Thanks again to Idzi Potters and the Institute of Tropical Medicine Antwerp for donating this great case!

Monday, September 22, 2025

Case of the Week 787

 This week's case is from Dr. Beth Adams who encountered a patient in the Moskitia region of Honduras who had coughed up the following object. What is your presumptive identification?

Sunday, September 21, 2025

Answer to Case 787

 Answer to the Parasite Case of the Week 787: Adult Ascaris sp.

As Florida Fan and Idzi noted, the curved posterior end suggests that this is a male adult. 

Ascaris is the largest nematode to reside in the human intestinal tract. Adults live in the small bowel and must move against peristalsis to avoid being expelled in the stool. The fact that they are freely moving and not attached to the intestinal wall means that they can occasionally end up in ectopic locations such as the biliary tree or appendix. In this case, the worm migrated up the intestine, stomach, and esophagus, and was expelled through the mouth (!) Given its large size, heavy infections can lead to the potential deadly complication of small bowel obstruction.  

Some readers made the interesting point that this could be either Ascaris lumbricoides or the zoonotic Ascaris suum, which raises the controversial topic of Ascaris taxonomy!.Although they were long thought to be separate species, Ascaris suum was found to be genetically similar to the human species A. lumbricoides in a 2014 comparative analysis of microRNA profiles, arguing against separation into Ascaris two species. However, a 2020 analysis using whole genome sequencing found significant genetic differentiation between A. lumbricoides and A. suum populations. Therefore, it looks like the two populations are genetically distinct and likely deserve separate classifications. We can hopefully look to future analyses to more fully understand their taxonomic status.

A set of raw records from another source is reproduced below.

Lemma shape_in (items : list item) (prev : option ascii) (l : list ascii) :
  found (rmatch (Cat (In items) R) prev l k) = one (has items) f l.
Proof.
  rewrite rmatch_Cat. destruct l as [|a l]; [reflexivity|].
  cbn [rmatch one]. destruct (has items a); [apply R_shape | reflexivity].
Qed.

Lemma shape_chr (c : ascii) (prev : option ascii) (l : list ascii) :
  found (rmatch (Cat (Chr c) R) prev l k) = one (is_char c) f l.
Proof.
  rewrite rmatch_Cat. destruct l as [|a l]; [reflexivity|].
  cbn [rmatch one]. unfold is_char. destruct (Ascii.eqb a c); [apply R_shape | reflexivity].
Qed.

Lemma shape_plus (items : list item) (prev : option ascii) (l : list ascii) :
  (forall a l', has items a = true -> f (a :: l') = false) ->
  found (rmatch (Cat (Plus (In items)) R) prev l k) = run (has items) f l.
Proof.
  intros Hex. rewrite rmatch_Cat, plus_class, back_found.
  - unfold run. rewrite R_shape. reflexivity.
  - intros p1 p2 s. rewrite !R_shape. reflexivity.
  - intros prev' a s' Ha. specialize (R_shape prev' (a :: s')).
    rewrite (Hex a s' Ha) in R_shape.
    destruct (rmatch R prev' (a :: s') k); [discriminate R_shape | reflexivity].
Qed.

End Shapes.

Lemma shape_digits (prev : option ascii) (l : list ascii) :
  found (rmatch (Plus (In [Digit])) prev l dollar) = run (has [Digit]) at_dollar l.
Proof.
  rewrite plus_class, back_found.
  - unfold run. rewrite dollar_found. reflexivity.
  - intros p1 p2 s. rewrite !dollar_found. reflexivity.
  - intros prev' a s'. apply dollar_digit.
Qed.

Lemma number_found (l : list ascii) :
  found (rmatch number_re None l dollar) = run (has [Digit]) at_dollar l.
Proof. apply shape_digits. Qed.

Lemma blank_not_digit (a : ascii) (rest : list ascii -> bool) (l : list ascii) :
  has [Digit] a = true -> one (is_char " ") rest (a :: l) = false.
Proof.
  rewrite has_digit. intros Ha. cbn [one]. unfold is_char.
  rewrite (digit_not_blank a Ha). reflexivity.
Qed.

Lemma page_found (l : list ascii) :
  found (rmatch page_re None l dollar) = page_shape l.
Proof.
  unfold page_re, page_shape.
  apply shape_in. intros p1 l1. apply shape_in. intros p2 l2.
  apply shape_in. intros p3 l3. apply shape_in. intros p4 l4.
  apply shape_chr. intros p5 l5.
  apply shape_plus; [|intros a l' Ha; apply blank_not_digit, Ha].
  intros p6 l6. apply shape_chr. intros p7 l7.
  apply shape_in. intros p8 l8. apply shape_in. intros p9 l9.
  apply shape_chr. intros p10 l10. apply shape_digits.
Qed.


Lemma strip_ends_clean (x : list ascii) : ends_clean (strip_chars x).
Proof.
  intros pre c H. unfold strip_chars in H.
  apply (f_equal (@rev ascii)) in H. rewrite rev_involutive, rev_app_distr in H.
  cbn [rev app] in H.
  pose proof (drop_while_starts_clean (rev (drop_while isspace x))) as Hs.
  rewrite H in Hs. exact Hs.
Qed.

Lemma ends_clean_tail (a : ascii) (l : list ascii) :
  l <> [] -> ends_clean (a :: l) -> ends_clean l.
Proof. intros _ H pre c ->. apply (H (a :: pre) c). reflexivity. Qed.

Lemma ends_clean_app (x y : list ascii) :
  y <> [] -> ends_clean (x ++ y) -> ends_clean y.
Proof.
  intros _ H pre c ->. apply (H (x ++ pre) c). rewrite app_assoc. reflexivity.
Qed.

Lemma feed_is_space : isspace (chr 10) = true.
Proof. reflexivity. Qed.

Lemma of_chars_app (x y : list ascii) : of_chars (x ++ y) = of_chars x +:+ of_chars y.
Proof.
  induction x as [|a x IH]; [reflexivity|].
  change (of_chars ((a :: x) ++ y)) with (String a (of_chars (x ++ y))).
  rewrite IH. reflexivity.
Qed.

Lemma drop_while_stop (p : ascii -> bool) (n : list ascii) (a : ascii) (x : list ascii) :
  Forall (fun c => p c = true) n -> p a = false ->
  drop_while p (n ++ a :: x) = a :: x.
Proof.
  intros Hn Ha. induction Hn as [|c n Hc Hn IH]; simpl; [rewrite Ha|rewrite Hc]; auto.
Qed.

Lemma drop_while_whole (p : ascii -> bool) (n : list ascii) :
  Forall (fun c => p c = true) n -> drop_while p n = [].
Proof. apply drop_while_all. Qed.

Lemma forall_digit (l : list ascii) :
  Forall (fun c => has [Digit] c = true) l <-> Forall (fun c => isdecimal c = true) l.
Proof. split; apply List.Forall_impl; intros c; rewrite has_digit; auto. Qed.

(** A run of digits that ends the text. *)
Lemma run_to_end (l : list ascii) :
  ends_clean l ->
  run (has [Digit]) at_dollar l = true <->
  l <> [] /\ Forall (fun c => isdecimal c = true) l.
Proof.
  intros Hend. unfold run. rewrite andb_true_iff. split.
  - intros [Hh Hd]. split; [destruct l; [discriminate Hh | discriminate]|].
    apply forall_digit.
    destruct (drop_while (has [Digit]) l) as [|c [|d r]] eqn:E; try discriminate Hd.
    + apply drop_while_nil, E.
    + exfalso. cbn [at_dollar] in Hd. apply Ascii.eqb_eq in Hd. subst c.
      pose proof (take_drop_while (has [Digit]) l) as Hl. rewrite E in Hl.
      symmetry in Hl. apply Hend in Hl. rewrite feed_is_space in Hl. discriminate Hl.
  - intros [Hne Hall]. apply forall_digit in Hall. split.
    + destruct Hall; [contradiction | assumption].
    + rewrite drop_while_all by exact Hall. reflexivity.
Qed.

Lemma number_shape (t : string) :
  ends_clean (chars t) ->
  run (has [Digit]) at_dollar (chars t) = true <-> number t.
Proof.
  intros H. rewrite (run_to_end _ H). unfold number.
  split; intros [Hne Hall]; (split; [|exact Hall]).
  - intros ->. apply Hne. reflexivity.
  - intros E. apply Hne. rewrite <- (of_chars_chars t), E. reflexivity.
Qed.

Lemma lower_as (c x : ascii) (items : list item) :
  (forall a, lower_char a = x <-> has items a = true) ->
  lower_char c = x <-> has items c = true.
Proof. auto. Qed.

Lemma class_p (a : ascii) : lower_char a = "p"%char <-> has [Ch "P"; Ch "p"] a = true.
Proof. split; each_char a. Qed.
Lemma class_a (a : ascii) : lower_char a = "a"%char <-> has [Ch "a"; Ch "A"] a = true.
Proof. split; each_char a. Qed.
Lemma class_g (a : ascii) : lower_char a = "g"%char <-> has [Ch "g"; Ch "G"] a = true.
Proof. split; each_char a. Qed.
Lemma class_e (a : ascii) : lower_char a = "e"%char <-> has [Ch "e"; Ch "E"] a = true.
Proof. split; each_char a. Qed.
Lemma class_o (a : ascii) : lower_char a = "o"%char <-> has [Ch "o"; Ch "O"] a = true.
Proof. split; each_char a. Qed.
Lemma class_f (a : ascii) : lower_char a = "f"%char <-> has [Ch "f"; Ch "F"] a = true.
Proof. split; each_char a. Qed.

Lemma lower_chars (w s : string) :
  lower w = s <-> map lower_char (chars w) = chars s.
Proof.
  unfold lower. split; intros H.
  - rewrite <- H, chars_of_chars. reflexivity.
  - rewrite H. apply of_chars_chars.
Qed.

Lemma page_shape_marker (l : list ascii) :
  ends_clean l -> page_shape l = true -> page_marker (of_chars l).
Proof.
  intros Hend H. unfold page_shape in H.
  destruct l as [|c1 [|c2 [|c3 [|c4 [|s1 r]]]]];
    cbn [one] in H; rewrite ?andb_false_r in H; try discriminate H.
  apply andb_true_iff in H as [E1 H]. apply andb_true_iff in H as [E2 H].
  apply andb_true_iff in H as [E3 H]. apply andb_true_iff in H as [E4 H].
  apply andb_true_iff in H as [Es1 H].
  apply Ascii.eqb_eq in Es1; subst s1.
  unfold run in H at 1. apply andb_true_iff in H as [Hn H].
  pose proof (take_drop_while (has [Digit]) r) as Hr.
  pose proof (take_while_all (has [Digit]) r) as Hnall.
  destruct (drop_while (has [Digit]) r) as [|s2 [|o [|f [|s3 r3]]]];
    cbn [one] in H; rewrite ?andb_false_r in H; try discriminate H.
  apply andb_true_iff in H as [Es2 H]. apply andb_true_iff in H as [E5 H].
  apply andb_true_iff in H as [E6 H]. apply andb_true_iff in H as [Es3 H].
  apply Ascii.eqb_eq in Es2; subst s2. apply Ascii.eqb_eq in Es3; subst s3.
  set (n := take_while (has [Digit]) r) in *.
  assert (Hm : r3 <> [] /\ Forall (fun c => isdecimal c = true) r3).
  { apply run_to_end; [|exact H].
    assert (E : c1 :: c2 :: c3 :: c4 :: " "%char :: r
                = ([c1; c2; c3; c4; " "%char] ++ n ++ [" "%char; o; f; " "%char]) ++ r3).
    { rewrite <- Hr, <- !app_assoc. reflexivity. }
    rewrite E in Hend. apply (ends_clean_app _ r3) in Hend; [exact Hend|].
    destruct r3; [discriminate H | discriminate]. }
  exists (of_chars [c1; c2; c3; c4]), (of_chars n), (of_chars [o; f]), (of_chars r3).
  split; [|split; [|split; [|split]]].
  - rewrite <- Hr.
    change (c1 :: c2 :: c3 :: c4 :: " "%char :: n ++ " "%char :: o :: f :: " "%char :: r3)
      with ([c1; c2; c3; c4] ++ [" "%char] ++ n ++ [" "%char] ++ [o; f] ++ [" "%char] ++ r3).
    rewrite !of_chars_app. reflexivity.
  - apply lower_chars. rewrite chars_of_chars. cbn [map].
    apply class_p in E1. apply class_a in E2. apply class_g in E3. apply class_e in E4.
    rewrite E1, E2, E3, E4. reflexivity.
  - apply lower_chars. rewrite chars_of_chars. cbn [map].
    apply class_o in E5. apply class_f in E6. rewrite E5, E6. reflexivity.
  - split.
    + intros E. apply (f_equal chars) in E. rewrite chars_of_chars in E.
      destruct r as [|d r']; [discriminate Hn|].
      unfold n in E. cbn [take_while head_is] in E, Hn. rewrite Hn in E. discriminate E.
    + rewrite chars_of_chars. apply forall_digit, Hnall.
  - destruct Hm as [Hne Hall]. split.
    + intros E. apply Hne. apply (f_equal chars) in E.
      rewrite chars_of_chars in E. exact E.
    + rewrite chars_of_chars. exact Hall.
Qed.

Lemma head_is_run (p : ascii -> bool) (n x : list ascii) :
  n <> [] -> Forall (fun c => p c = true) n -> head_is p (n ++ x) = true.
Proof. intros Hne H. destruct H; [contradiction | assumption]. Qed.

Lemma marker_page_shape (t : string) : page_marker t -> page_shape (chars t) = true.
Proof.
  intros (w1 & n & w2 & m & -> & H1 & H2 & [Hn Hnall] & [Hm Hmall]).
  rewrite !chars_append. change (chars " ") with [" "%char].
  apply lower_chars in H1, H2.
  destruct (chars w1) as [|c1 [|c2 [|c3 [|c4 [|? ?]]]]]; try discriminate H1.
  destruct (chars w2) as [|o [|f [|? ?]]]; try discriminate H2.
  injection H1 as E1 E2 E3 E4. injection H2 as E5 E6.
  apply class_p in E1. apply class_a in E2. apply class_g in E3. apply class_e in E4.
  apply class_o in E5. apply class_f in E6.
  assert (Hn' : chars n <> []).
  { intros E. apply Hn. rewrite <- (of_chars_chars n), E. reflexivity. }
  assert (Hm' : chars m <> []).
  { intros E. apply Hm. rewrite <- (of_chars_chars m), E. reflexivity. }
  apply forall_digit in Hnall, Hmall.
  unfold page_shape. cbn [app one]. rewrite E1, E2, E3, E4. cbn [andb].
  unfold is_char at 1. rewrite Ascii.eqb_refl. cbn [andb].
  unfold run at 1. rewrite (head_is_run _ _ _ Hn' Hnall). cbn [andb].
  rewrite (drop_while_stop (has [Digit]) (chars n) " "%char _ Hnall eq_refl).
  cbn [one]. unfold is_char. rewrite !Ascii.eqb_refl, E5, E6. cbn [andb].
  unfold run. rewrite <- (app_nil_r (chars m)) at 1.
  rewrite (head_is_run _ _ _ Hm' Hmall), drop_while_all by exact Hmall.
  reflexivity.
Qed.

(** What [keeps_line] tests, without the matcher. *)
Lemma keeps_line_iff (line : string) :
  keeps_line line = true <->
  (3 <= String.length (strip line))%nat /\
  ~ number (strip line) /\ ~ page_marker (strip line).
Proof.
  assert (Hend : ends_clean (chars (strip line))).
  { unfold strip. rewrite chars_of_chars. apply strip_ends_clean. }
  unfold keeps_line, matches.
  change (match rmatch page_re None (chars (strip line)) dollar with
          | Some _ => true | None => false end)
    with (found (rmatch page_re None (chars (strip line)) dollar)).
  change (match rmatch number_re None (chars (strip line)) dollar with
          | Some _ => true | None => false end)
    with (found (rmatch number_re None (chars (strip line)) dollar)).
  rewrite page_found, number_found, !andb_true_iff, !negb_true_iff, Nat.ltb_ge.
  split.
  - intros [[Hp Hn] Hl]. split; [exact Hl|]. split.
    + intros H. apply (number_shape _ Hend) in H. rewrite H in Hn. discriminate Hn.
    + intros H. apply marker_page_shape in H. rewrite H in Hp. discriminate Hp.
  - intros (Hl & Hn & Hp). split; [split|exact Hl].
    + destruct (page_shape (chars (strip line))) eqn:E; [|reflexivity].
      exfalso. apply Hp. rewrite <- (of_chars_chars (strip line)).
      apply (page_shape_marker _ Hend E).
    + destruct (run (has [Digit]) at_dollar (chars (strip line))) eqn:E; [|reflexivity].
      exfalso. apply Hn. apply (number_shape _ Hend), E.
Qed.

End LineFacts.

Module EntryFacts.
Import Chars Str Re Py Cleaner ReFacts CleanerFacts CleanerSpec TextSpec StrFacts
  PathFacts WordFacts LineFacts.

(** *** The lines kept *)

Lemma filter_map_comm {A B : Type} (f : A -> B) (p : B -> bool) (l : list A) :
  List.filter p (map f l) = map f (List.filter (fun a => p (f a)) l).
Proof.
  induction l as [|a l IH]; [reflexivity|]. simpl.
  destruct (p (f a)); simpl; rewrite IH; reflexivity.
Qed.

Thanks again to Dr. Beth Adams who donated this case, and to Drs. Mike Adams and Bill Stauffer who shared the image and video with me initially.

Tuesday, September 16, 2025

Case of the Week 786

 This week's case was generously donated by Dr. Richard Bradbury from James Cook University in Australia. The following object was seen in the stool from a patient with advanced HIV infection living in Tanzania. Shown are preparations using differential interference contrast (DIC), darkfield, and fluorescent microscopy (wavelengths unknown). The objects measure approximately 25-30 micrometers in length. What is your identification?

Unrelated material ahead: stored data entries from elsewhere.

(** The executor's transcript when the child ran and what it wrote is
    UTF-8. *)
Lemma run_command_async_ok cmd cwd w fs' code stdout stderr out err :
  create_subprocess_shell cmd (Path_str cwd) (w_fs w) = inr (fs', (code, stdout, stderr)) →
  bytes_decode stdout = inr out →
  bytes_decode stderr = inr err →
  run_command_async cmd cwd w
  = (Ok (transcript cmd out err code),
     {| w_fs := fs'; w_cwd := w_cwd w; w_trace := w_trace w ++ [EvSpawn cmd cwd] |}).
Proof.
  intros Hchild Hout Herr. unfold run_command_async.
  rewrite bind_run, subprocess_communicate_run, Hchild.
  rewrite bind_run, (decode_or_empty _ _ _ Hout).
  rewrite bind_run, (decode_or_empty _ _ _ Herr).
  unfold transcript. cbv [mret M_ret]. f_equal. f_equal.
  destruct (bool_decide (code ≠ 0%Z)); rewrite ?append_assoc, ?append_nil_r; reflexivity.
Qed.

(** *** [build_latex] up to the command *)

Lemma build_latex_runs file engine flag w p w1 :
  engine_flag engine flag →
  resolve_workspace_path file w = (Ok p, w1) →
  stat_exists (w_fs w1) (w_cwd w1) p = true →
  build_latex file engine w =
  (run_command_async (latexmk_build_command flag (Path_name p)) (Path_parent p) ≫= λ log,
   Path_exists (Path_truediv (Path_parent p) (Path_stem p +:+ ".pdf")) ≫= λ pdf_exists : bool,
   mret (build_report (Path_parent p) (latexmk_build_command flag (Path_name p))
           (if pdf_exists
            then Path_str (Path_truediv (Path_parent p) (Path_stem p +:+ ".pdf"))
            else "NO")
           log))
    (add_event w1 (EvStat p)).
Proof.
  intros Hflag Hres Hfound. unfold build_latex.
  rewrite bind_run, (guarded_resolve_ok _ _ _ _ Hres).
  rewrite bind_run, Path_exists_run, Hfound.
  change (negb true) with false. cbv iota.
  destruct Hflag; reflexivity.
Qed.

End Tools.

Section ToolLemmas.
Context `{Host}.

(** *** [clean_latex] up to the command *)

Lemma clean_latex_runs file mode flag w p w1 :
  mode_flag mode flag →
  resolve_workspace_path file w = (Ok p, w1) →
  stat_exists (w_fs w1) (w_cwd w1) p = true →
  clean_latex file mode w =
  (run_command_async (latexmk_clean_command flag (Path_name p)) (Path_parent p) ≫= λ log,
   mret ("clean_latex finished." +:+ nl
         +:+ "Mode: " +:+ default "aux" mode +:+ nl
         +:+ "Command: " +:+ latexmk_clean_command flag (Path_name p) +:+ nl +:+ nl
         +:+ "--- Latexmk log ---" +:+ nl +:+ log))
    (add_event w1 (EvStat p)).
Proof.
  intros Hflag Hres Hfound. unfold clean_latex.
  rewrite bind_run, (guarded_resolve_ok _ _ _ _ Hres).
  rewrite bind_run, Path_exists_run, Hfound.
  change (negb true) with false. cbv iota.
  destruct Hflag; reflexivity.
Qed.

(** A tool that got as far as its command has started that command once,
    and nothing else. *)
Lemma spawned_after_command {A} cmd cwd (rest : string → M A) w r w' :
  (∀ log, quiet (rest log)) →
  (run_command_async cmd cwd ≫= rest) w = (r, w') →
  spawned (w_trace w') = spawned (w_trace w) ++ [(cmd, cwd)].
Proof.
  intros Hrest. rewrite bind_run.
  destruct (run_command_async cmd cwd w) as [[log|e] w2] eqn:Hrun;
    apply run_command_async_spawned in Hrun as [Hsp _].
  - intros Hrun. apply Hrest in Hrun as (_ & _ & Hsp'). congruence.
  - by intros [= <- <-].
Qed.


End ToolLemmas.

(** *** A walk that meets no link *)




(** ** What [resolve] returns *)

Lemma str_split_no_sep s : Forall (λ x, str_contains_char sep x = false) (str_split s).
Proof.
  induction s as [|c s IH]; simpl; [by repeat constructor|].
  destruct (Ascii.eqb c sep) eqn:Hc; [by constructor|].
  destruct (str_split s) as [|h t]; [by repeat constructor; simpl; rewrite Hc|].
  apply Forall_cons in IH as [Hh Ht]. constructor; [|done].
  simpl. by rewrite Hc, Hh.
Qed.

Sunday, September 14, 2025

Answer to Case 786

 Answer to the Parasite Case of the Week 786: Cystoisospora belli

Idzi nicely described this finding as an "Immature oocyst of Cystoisospora belli (formerly known as Isospora belli) containing only one sporoblast, which will evolve to two sporoblasts and later on will sporulate to become infective." 

While we don't know the definitive details of the images that Dr. Bradbury provided, Idzi suggested that "the last one could be autofluorescence at 450-490 nm." and noted that "All coccidia (including Cystoisospora belli) will demonstrate fluorescence (without prior staining) when placed under UV-light. They will show up as bright blue structures when using an excitation filter of 330-365 nm, or green at 450-490 nm. Of note: Cryptosporidium is not placed among the coccidians anymore (moved to the Gregarines), and does not demonstrate autofluorescence either!"

If you are interested about how autofluorescence can be used for diagnosis, you should check out Blaine's and Dr. Marc Couturier's recent paper "Shedding new light on Cyclospora: how the use of ultraviolet fluorescence microscopy can improve diagnosis of cyclosporiasis".



Monday, September 1, 2025

Case of the Week 785

It's the first of the month and time for a case from Idzi Potters and the Institute of Tropical Medicine, Antwerp! 

The following images show an object that dropped out of a patient's nose 😮. What is your identification?



Wishing all of my American readers a very happy and restful Labor Day.